═══ Exercise materials ═══

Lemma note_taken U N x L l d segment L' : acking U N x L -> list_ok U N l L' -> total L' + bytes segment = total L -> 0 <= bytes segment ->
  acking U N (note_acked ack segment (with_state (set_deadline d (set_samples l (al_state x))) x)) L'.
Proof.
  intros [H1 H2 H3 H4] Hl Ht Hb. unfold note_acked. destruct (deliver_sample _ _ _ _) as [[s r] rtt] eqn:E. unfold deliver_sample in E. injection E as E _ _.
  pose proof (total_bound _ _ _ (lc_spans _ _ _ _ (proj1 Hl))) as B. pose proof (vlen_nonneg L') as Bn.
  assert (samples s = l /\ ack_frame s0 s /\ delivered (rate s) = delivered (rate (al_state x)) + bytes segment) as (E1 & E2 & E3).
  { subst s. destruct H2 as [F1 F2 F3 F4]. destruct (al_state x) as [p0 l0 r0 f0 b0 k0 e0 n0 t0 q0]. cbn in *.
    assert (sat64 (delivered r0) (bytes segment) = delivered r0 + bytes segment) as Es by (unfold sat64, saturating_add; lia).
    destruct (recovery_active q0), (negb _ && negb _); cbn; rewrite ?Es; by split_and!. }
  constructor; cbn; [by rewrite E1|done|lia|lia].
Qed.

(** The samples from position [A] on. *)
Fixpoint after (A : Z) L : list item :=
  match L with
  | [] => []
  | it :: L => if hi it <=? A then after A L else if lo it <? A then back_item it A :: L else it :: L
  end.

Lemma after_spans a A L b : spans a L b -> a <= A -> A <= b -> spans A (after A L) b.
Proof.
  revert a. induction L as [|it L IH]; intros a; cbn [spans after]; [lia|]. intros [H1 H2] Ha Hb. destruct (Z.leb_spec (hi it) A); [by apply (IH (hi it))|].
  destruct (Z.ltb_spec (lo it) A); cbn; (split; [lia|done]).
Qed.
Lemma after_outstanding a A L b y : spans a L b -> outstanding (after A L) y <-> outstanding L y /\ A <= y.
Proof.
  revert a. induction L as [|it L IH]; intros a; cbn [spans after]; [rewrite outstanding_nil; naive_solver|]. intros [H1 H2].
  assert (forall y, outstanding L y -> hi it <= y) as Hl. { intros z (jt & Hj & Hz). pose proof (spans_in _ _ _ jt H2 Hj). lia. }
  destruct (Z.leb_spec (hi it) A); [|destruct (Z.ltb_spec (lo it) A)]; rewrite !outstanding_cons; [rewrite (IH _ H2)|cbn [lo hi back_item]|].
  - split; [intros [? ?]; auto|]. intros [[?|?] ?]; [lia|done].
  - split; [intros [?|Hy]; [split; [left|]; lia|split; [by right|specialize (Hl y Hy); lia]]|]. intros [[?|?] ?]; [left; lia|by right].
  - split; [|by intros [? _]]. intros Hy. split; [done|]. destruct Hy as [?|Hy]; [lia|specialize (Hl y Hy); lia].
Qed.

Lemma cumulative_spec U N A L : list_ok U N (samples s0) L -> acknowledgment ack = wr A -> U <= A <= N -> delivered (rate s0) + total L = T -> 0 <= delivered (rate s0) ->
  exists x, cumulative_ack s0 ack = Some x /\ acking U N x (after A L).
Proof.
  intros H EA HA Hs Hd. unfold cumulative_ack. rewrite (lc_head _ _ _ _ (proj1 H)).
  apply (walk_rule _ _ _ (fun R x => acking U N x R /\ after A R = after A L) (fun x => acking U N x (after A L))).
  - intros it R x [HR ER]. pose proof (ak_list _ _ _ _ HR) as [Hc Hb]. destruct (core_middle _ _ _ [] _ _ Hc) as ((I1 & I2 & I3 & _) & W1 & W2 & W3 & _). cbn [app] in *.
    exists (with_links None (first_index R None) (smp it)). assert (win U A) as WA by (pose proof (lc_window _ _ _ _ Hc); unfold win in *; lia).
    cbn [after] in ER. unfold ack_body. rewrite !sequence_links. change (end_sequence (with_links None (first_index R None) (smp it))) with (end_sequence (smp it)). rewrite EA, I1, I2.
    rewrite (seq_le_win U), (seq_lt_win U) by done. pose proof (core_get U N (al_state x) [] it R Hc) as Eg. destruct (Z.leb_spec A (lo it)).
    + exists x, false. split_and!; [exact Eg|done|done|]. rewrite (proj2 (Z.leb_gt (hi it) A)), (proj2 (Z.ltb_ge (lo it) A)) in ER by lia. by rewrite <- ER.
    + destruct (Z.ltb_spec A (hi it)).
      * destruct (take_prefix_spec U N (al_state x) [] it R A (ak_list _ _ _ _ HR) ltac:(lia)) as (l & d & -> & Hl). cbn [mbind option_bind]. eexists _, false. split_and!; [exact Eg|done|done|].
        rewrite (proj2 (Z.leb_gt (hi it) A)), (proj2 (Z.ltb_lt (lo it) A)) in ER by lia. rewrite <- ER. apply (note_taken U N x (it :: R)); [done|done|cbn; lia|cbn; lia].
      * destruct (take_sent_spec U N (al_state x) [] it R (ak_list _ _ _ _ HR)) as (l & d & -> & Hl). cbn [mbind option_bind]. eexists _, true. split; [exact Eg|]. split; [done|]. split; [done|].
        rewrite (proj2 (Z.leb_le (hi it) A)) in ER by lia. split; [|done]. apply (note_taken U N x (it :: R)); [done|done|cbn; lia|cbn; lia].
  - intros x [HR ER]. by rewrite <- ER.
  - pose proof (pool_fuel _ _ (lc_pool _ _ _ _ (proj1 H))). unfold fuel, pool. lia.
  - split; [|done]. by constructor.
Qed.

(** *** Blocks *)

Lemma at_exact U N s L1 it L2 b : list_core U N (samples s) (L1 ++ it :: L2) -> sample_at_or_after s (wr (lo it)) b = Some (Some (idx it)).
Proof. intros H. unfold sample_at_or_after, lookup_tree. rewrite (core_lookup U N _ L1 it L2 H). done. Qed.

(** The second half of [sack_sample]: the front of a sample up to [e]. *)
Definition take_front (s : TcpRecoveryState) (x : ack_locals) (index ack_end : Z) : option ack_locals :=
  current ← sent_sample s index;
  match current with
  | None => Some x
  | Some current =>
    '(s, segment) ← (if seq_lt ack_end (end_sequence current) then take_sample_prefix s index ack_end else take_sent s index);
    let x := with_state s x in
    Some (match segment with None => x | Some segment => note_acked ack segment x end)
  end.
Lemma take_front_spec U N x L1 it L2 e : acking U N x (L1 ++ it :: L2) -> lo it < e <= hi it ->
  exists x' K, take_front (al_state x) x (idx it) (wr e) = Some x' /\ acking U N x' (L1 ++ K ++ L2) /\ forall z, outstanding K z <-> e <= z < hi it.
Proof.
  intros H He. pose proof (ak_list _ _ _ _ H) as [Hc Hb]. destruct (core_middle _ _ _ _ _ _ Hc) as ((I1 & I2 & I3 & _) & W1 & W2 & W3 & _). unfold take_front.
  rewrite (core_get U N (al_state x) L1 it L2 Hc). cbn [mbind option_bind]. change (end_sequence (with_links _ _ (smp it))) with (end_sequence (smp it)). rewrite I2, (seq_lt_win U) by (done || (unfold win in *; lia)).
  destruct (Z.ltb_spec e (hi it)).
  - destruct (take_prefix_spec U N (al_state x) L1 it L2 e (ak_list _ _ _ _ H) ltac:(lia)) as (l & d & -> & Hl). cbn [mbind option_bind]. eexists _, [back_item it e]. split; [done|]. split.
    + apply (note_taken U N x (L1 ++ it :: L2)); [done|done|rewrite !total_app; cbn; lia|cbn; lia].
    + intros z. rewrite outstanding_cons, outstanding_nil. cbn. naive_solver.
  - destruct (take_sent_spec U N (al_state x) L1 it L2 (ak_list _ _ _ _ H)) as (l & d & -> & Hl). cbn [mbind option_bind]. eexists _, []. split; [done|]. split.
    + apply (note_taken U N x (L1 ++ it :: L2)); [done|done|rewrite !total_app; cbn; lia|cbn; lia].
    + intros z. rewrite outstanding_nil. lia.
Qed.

═══

## Problem to solve
Restate verbatim the first line above and all lines after it through the line containing "pose proof (total_bound"; omit the rest.

## Solution for this task
Lemma note_taken U N x L l d segment L' : acking U N x L -> list_ok U N l L' -> total L' + bytes segment = total L -> 0 <= bytes segment ->
  acking U N (note_acked ack segment (with_state (set_deadline d (set_samples l (al_state x))) x)) L'.
Proof.
  intros [H1 H2 H3 H4] Hl Ht Hb. unfold note_acked. destruct (deliver_sample _ _ _ _) as [[s r] rtt] eqn:E. unfold deliver_sample in E. injection E as E _ _.
  pose proof (total_bound _ _ _ (lc_spans _ _ _ _ (proj1 Hl))) as B. pose proof (vlen_nonneg L') as Bn.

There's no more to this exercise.